多糖是由多单糖通过糖苷键连接而成的一类天然高分子化合物,广泛存在于动物细胞膜、植物和微生物细胞壁中。它不仅具有调节免疫作用,还在抗肿瘤、抗氧化、降血脂等方面发活着广泛的药理作用。多糖分子间因存在丰富的结合位点和良好的生物相容性,因此是制备天然水凝胶的优良材料。将其用作药物释放系统,不仅可减小无效载体的使用,还可有望实现“药辅协同”的作用。
茯苓Poria cocos(Schw.)Wolf为多孔菌科真菌茯苓的烘干菌核,是我国的传统中药,也是药食两用的大宗中药材。茯苓多糖是茯苓药材的主要组成部分,其含量占茯苓菌核的70%~90%。现代药理学研究表明,茯苓多糖是茯苓的主要活性成分,具有抗肿瘤、提高免疫等功效。目前,有关茯苓多糖的研究主要集中在药理活性和作用机理方面,还未见利用茯苓多糖制备凝胶的相关研究。
发明内容
发明人发现,一定浓度的碱溶性茯苓多糖分散液在pH<11、温度小于50℃的条件下静置即可得到茯苓多糖水凝胶。该茯苓多糖水凝胶在<50℃条件下热稳定,其浸出液具有生物活性,且在37℃下、pH=5.8~7.4的条件下可在50小时左右释放出70%~80%的负载药物,据此,可将该茯苓多糖水凝胶用于制备缓释药物。
本发明提供的技术方案具体如下:
第一方面,一种茯苓多糖水凝胶的制备方法,包括如下步骤:
将碱溶性茯苓多糖溶于碱液中,加酸调至pH<11,制备浓度≥4mg/mL的碱溶性茯苓多糖分散液;将所得碱溶性茯苓多糖分散液在温度小于50℃的条件下静置,得茯苓多糖水凝胶。
碱液的温度优选为优选为≤35℃,进一步优选为≤30℃,更进一步优选为≤25℃;碱溶性茯苓多糖分散液静置时的温度优选为≤35℃,进一步优选为≤30℃,更进一步优选为≤25℃,最优选为4℃。

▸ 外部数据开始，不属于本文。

Lemma swept_away s p0 p1 k :
  (forall i, ~ (p0 <= pos (cell k i) < p1 /\ (s < 0 \/ s ∈ seq_id (cell k i)))) -> swept (fun _ => rm_step s p0 p1) k = k.
Proof.
  intros H. apply cells_eq; [apply length_swept|]. intros i Hi. rewrite cell_swept.
  case_decide as Hd; [|by rewrite cell_outside]. by rewrite rm_step_away.
Qed.

(** ** What each operation does to the sequences *)

(** The state shared by [X] is at another position. *)
Definition moved (X : gset Z) (p : Z) (v : view_t) (s : Z) : option (Z * gset Z) :=
  if decide (s ∈ X) then Some (p, X) else v s.

Lemma view_shared l s t :
  cells_ok l -> 0 <= tail (cell l s) -> (t ∈ seq_id (cell l (tail (cell l s))) <-> tail (cell l t) = tail (cell l s)).
Proof. intros H Hs. by apply (co_link _ H). Qed.

Lemma moved_ok l s p :
  cells_ok l -> 0 <= tail (cell l s) -> 0 <= p < INT32_MAX ->
  let t := tail (cell l s) in let k := put_cell l t (with_pos p (cell l t)) in
  cells_ok k /\ count_used k = count_used l /\ forall q, view k q = moved (seq_id (cell l t)) p (view l) q.
Proof.
  intros H Ht Hp t k. destruct (tail_inside l s H Ht) as [Hti Hsi]. fold t in Ht, Hti, Hsi.
  assert (E : forall i, cell k i = if decide (i = t) then with_pos p (cell l t) else cell l i) by (intros i; by apply cell_set).
  assert (Eo : forall i, tail (cell k i) = tail (cell l i) /\ src (cell k i) = src (cell l i) /\ seq_id (cell k i) = seq_id (cell l i)).
  { intros i. rewrite E. by destruct (decide (i = t)) as [->|]. }
  assert (Ep : forall i, pos (cell k i) = if decide (i = t) then p else pos (cell l i)).
  { intros i. rewrite E. by destruct (decide (i = t)) as [->|]. }
  split_and!.
  - split; intros; repeat rewrite ?(proj1 (Eo _)), ?(proj1 (proj2 (Eo _))), ?(proj2 (proj2 (Eo _))) in *.
    + by apply (co_link _ H).
    + apply (co_tail _ H).
    + rewrite Ep. destruct (decide (i = t)) as [->|]; [set_solver|]. by apply (co_free _ H).
    + rewrite Ep. destruct (decide (i = t)) as [->|]; [done|]. by apply (co_pos _ H).
    + by apply (co_src _ H).
  - apply count_ext; [apply length_set|]. intros i _. by rewrite (proj2 (proj2 (Eo i))).
  - intros q. unfold view, moved. rewrite (proj1 (Eo q)), (proj2 (proj2 (Eo _))), Ep.
    pose proof (view_shared l s q H Ht) as Hq. fold t in Hq. destruct (Z.ltb_spec (tail (cell l q)) 0) as [Hn|Hn].
    + rewrite decide_False; [done|]. rewrite Hq. lia.
    + destruct (decide (tail (cell l q) = t)) as [Hd|Hd]; [rewrite decide_True by tauto; by rewrite Hd|by rewrite decide_False by tauto].
Qed.

(** Removing a range of a sequence takes it off its state, or takes the state back as far
    as there are snapshots. *)
Definition spec_rm (n_rs : Z) (n_cells : Z) (s p0 p1 : Z) (v : view_t) : view_t * bool :=
  let p0 := p0_of p0 in let p1 := p1_of p1 in
  if n_cells <=? s then (v, false) else
  if s <? 0 then (v, p0 =? p1) else
  match v s with
  | None => (v, true)
  | Some (p, X) =>
      if negb ((p0 <=? p) && (p <? p1)) then (v, true)
      else if p0 =? 0 then (forget {[ s ]} v, true)
      else if p - (p0 - 1) <=? n_rs then (moved X (p0 - 1) v, true) else (v, false)
  end.

Lemma wf_with_rs_idx m l : wf m -> wf (with_rs_idx m l).
Proof. intros W. by split; apply W. Qed.

Lemma set_rs_idx_cells m s k : exists l, set_rs_idx m s k = with_rs_idx m l /\ length l = length (rs_idx m).
Proof.
  unfold set_rs_idx. destruct (_ || _); [exists (rs_idx m)|eexists; split; [done|apply length_insert]].
  by destruct m.
Qed.

Lemma rm_loop_away m s p0 p1 :
  wf m -> (forall i, ~ (p0 <= pos (cell (cells m) i) < p1 /\ (s < 0 \/ s ∈ seq_id (cell (cells m) i)))) ->
  let m' := rm_loop m s p0 p1 in wf m' /\ same_dims m m' /\ cells m' = cells m.
Proof.
  intros W H m'. pose proof (finish_sweep_ok (fun _ => rm_step s p0 p1) m (cells m) W eq_refl) as F.
  replace (with_cells m (cells m)) with m in F by by destruct m.
  destruct F as (E1 & E2 & E3 & E4 & E5); [|done|].
  { intros i Hi. rewrite rm_step_away by done. simpl. split; [done|]. rewrite bool_decide_false; tauto. }
  rewrite swept_away in E1, E2 by done. change (finish_sweep m _) with m' in E1, E2, E3, E4, E5.
  assert (Hs' : same_dims m m') by (split_and!; congruence). split_and!; [|done..].
  apply (wf_intro m); [done..|rewrite E1; apply W|congruence|done].
Qed.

作为上述技术方案的优选,碱溶性茯苓多糖分散液的浓度为4~30mg/mL。
作为上述技术方案的优选,碱溶性茯苓多糖分散液的浓度为C1时,控制0<pH≤1;碱溶性茯苓多糖分散液的浓度为C2时,控制0<pH≤7.8;碱溶性茯苓多糖分散液的浓度为C3时,控制0<pH≤10;其中,4mg/mL≤C1<10mg/mL,10mg/mL≤C2<25mg/mL,C3≥25mg/mL。
作为上述技术方案的优选,碱溶性茯苓多糖分散液4≤pH≤6,该pH条件下碱溶性茯苓多糖形成茯苓多糖水凝胶的时间<30s。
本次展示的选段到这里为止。